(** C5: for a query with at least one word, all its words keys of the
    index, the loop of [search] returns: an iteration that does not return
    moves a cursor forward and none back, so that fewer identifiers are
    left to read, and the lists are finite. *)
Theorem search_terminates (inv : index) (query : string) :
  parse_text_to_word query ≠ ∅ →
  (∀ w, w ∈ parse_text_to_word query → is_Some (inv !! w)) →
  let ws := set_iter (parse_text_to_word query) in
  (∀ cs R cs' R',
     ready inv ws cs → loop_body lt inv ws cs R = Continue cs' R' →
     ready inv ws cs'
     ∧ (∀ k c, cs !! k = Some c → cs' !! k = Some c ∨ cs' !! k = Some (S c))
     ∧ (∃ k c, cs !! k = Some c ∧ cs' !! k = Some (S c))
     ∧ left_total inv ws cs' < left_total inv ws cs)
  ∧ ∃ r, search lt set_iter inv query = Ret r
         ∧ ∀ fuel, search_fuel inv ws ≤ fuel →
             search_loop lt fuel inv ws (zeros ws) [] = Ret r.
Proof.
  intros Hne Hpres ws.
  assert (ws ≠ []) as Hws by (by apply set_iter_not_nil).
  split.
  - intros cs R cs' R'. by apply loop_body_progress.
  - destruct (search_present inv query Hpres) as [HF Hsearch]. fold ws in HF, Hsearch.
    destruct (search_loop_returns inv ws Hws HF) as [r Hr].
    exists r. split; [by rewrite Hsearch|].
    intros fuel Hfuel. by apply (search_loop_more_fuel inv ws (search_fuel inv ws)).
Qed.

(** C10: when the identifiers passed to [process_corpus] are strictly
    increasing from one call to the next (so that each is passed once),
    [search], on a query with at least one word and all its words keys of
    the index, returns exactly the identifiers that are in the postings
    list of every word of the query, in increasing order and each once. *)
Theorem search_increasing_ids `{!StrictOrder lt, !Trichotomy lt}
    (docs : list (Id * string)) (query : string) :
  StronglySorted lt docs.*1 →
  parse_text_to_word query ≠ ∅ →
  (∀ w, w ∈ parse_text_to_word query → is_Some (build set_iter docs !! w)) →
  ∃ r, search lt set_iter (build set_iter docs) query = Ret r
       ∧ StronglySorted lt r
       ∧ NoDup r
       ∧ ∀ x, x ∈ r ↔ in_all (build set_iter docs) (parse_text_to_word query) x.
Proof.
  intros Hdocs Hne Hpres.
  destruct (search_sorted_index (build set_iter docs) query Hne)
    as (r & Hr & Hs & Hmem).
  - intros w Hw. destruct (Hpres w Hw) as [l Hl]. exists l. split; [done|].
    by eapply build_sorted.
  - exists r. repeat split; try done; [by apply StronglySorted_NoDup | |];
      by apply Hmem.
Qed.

--------

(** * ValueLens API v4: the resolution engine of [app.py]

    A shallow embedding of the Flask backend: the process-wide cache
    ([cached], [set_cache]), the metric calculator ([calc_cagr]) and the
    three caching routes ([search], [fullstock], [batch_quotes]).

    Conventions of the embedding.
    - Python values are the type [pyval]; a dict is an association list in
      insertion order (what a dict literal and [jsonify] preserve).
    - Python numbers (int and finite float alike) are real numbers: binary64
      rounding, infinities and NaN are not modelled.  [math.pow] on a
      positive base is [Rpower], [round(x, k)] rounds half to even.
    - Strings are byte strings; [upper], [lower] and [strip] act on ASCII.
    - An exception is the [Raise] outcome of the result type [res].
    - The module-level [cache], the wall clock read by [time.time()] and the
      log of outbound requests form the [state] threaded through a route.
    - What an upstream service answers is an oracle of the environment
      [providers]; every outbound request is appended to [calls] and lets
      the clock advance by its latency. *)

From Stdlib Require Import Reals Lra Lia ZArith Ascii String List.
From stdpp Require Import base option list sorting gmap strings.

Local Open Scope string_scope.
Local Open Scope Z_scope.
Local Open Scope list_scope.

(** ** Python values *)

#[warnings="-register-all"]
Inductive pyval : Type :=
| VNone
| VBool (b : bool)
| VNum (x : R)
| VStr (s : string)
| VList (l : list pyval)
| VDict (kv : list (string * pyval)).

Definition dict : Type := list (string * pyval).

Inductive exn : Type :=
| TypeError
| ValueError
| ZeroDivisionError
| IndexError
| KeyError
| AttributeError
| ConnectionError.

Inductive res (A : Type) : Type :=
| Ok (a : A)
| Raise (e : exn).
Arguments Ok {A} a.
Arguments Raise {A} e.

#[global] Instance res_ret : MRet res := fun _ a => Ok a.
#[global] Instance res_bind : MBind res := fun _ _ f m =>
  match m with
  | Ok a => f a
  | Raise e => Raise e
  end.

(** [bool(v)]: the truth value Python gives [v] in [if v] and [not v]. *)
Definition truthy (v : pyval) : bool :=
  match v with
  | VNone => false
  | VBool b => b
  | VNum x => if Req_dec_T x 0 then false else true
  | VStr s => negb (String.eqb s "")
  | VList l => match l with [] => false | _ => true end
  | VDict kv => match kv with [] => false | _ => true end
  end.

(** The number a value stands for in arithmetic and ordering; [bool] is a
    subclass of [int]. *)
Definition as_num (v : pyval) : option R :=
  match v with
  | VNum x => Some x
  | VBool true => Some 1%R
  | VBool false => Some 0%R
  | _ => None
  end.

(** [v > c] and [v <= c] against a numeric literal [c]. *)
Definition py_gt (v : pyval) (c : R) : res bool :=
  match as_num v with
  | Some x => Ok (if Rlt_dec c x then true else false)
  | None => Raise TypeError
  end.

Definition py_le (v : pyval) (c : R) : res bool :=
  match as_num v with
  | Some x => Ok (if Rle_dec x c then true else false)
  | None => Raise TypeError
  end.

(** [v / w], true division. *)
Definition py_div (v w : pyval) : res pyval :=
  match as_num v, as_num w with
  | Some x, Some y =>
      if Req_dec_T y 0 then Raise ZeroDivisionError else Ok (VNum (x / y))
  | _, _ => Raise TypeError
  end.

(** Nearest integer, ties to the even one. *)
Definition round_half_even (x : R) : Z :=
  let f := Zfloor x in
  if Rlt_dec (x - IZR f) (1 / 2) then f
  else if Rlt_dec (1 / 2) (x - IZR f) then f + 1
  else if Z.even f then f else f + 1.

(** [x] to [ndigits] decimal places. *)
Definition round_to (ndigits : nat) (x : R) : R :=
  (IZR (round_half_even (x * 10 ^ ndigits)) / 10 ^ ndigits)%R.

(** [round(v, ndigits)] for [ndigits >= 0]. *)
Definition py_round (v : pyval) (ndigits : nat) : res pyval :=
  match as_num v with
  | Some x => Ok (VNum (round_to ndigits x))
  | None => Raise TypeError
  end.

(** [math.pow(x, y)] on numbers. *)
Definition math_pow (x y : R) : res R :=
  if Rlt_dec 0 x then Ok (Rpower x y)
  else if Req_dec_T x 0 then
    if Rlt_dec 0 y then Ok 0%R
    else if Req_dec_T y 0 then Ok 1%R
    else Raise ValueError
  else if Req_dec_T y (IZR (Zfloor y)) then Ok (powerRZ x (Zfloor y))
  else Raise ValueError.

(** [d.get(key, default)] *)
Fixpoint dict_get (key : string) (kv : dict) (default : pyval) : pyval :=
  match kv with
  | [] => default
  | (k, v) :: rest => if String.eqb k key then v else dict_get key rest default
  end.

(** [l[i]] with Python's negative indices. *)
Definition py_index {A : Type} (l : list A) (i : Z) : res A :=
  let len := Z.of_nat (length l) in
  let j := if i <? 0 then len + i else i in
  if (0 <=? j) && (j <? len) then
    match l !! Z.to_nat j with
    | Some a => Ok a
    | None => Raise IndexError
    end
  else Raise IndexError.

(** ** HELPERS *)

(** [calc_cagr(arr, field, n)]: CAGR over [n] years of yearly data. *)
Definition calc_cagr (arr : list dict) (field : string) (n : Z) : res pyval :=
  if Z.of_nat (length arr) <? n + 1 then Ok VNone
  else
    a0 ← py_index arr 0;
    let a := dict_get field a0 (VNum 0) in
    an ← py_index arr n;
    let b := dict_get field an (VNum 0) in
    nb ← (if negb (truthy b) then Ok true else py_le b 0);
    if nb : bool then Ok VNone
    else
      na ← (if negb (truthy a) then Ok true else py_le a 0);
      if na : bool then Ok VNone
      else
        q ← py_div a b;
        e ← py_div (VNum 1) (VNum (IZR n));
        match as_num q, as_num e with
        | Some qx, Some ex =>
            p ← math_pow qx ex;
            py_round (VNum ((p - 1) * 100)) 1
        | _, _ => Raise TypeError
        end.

--------

*What you will do*: Repeat, word for word, the lines above between the line holding "(** C5: for" and the line holding "(∀ cs R cs'", inclusive; omit everything else.

*Response*:
(** C5: for a query with at least one word, all its words keys of the
    index, the loop of [search] returns: an iteration that does not return
    moves a cursor forward and none back, so that fewer identifiers are
    left to read, and the lists are finite. *)
Theorem search_terminates (inv : index) (query : string) :
  parse_text_to_word query ≠ ∅ →
  (∀ w, w ∈ parse_text_to_word query → is_Some (inv !! w)) →
  let ws := set_iter (parse_text_to_word query) in
  (∀ cs R cs' R',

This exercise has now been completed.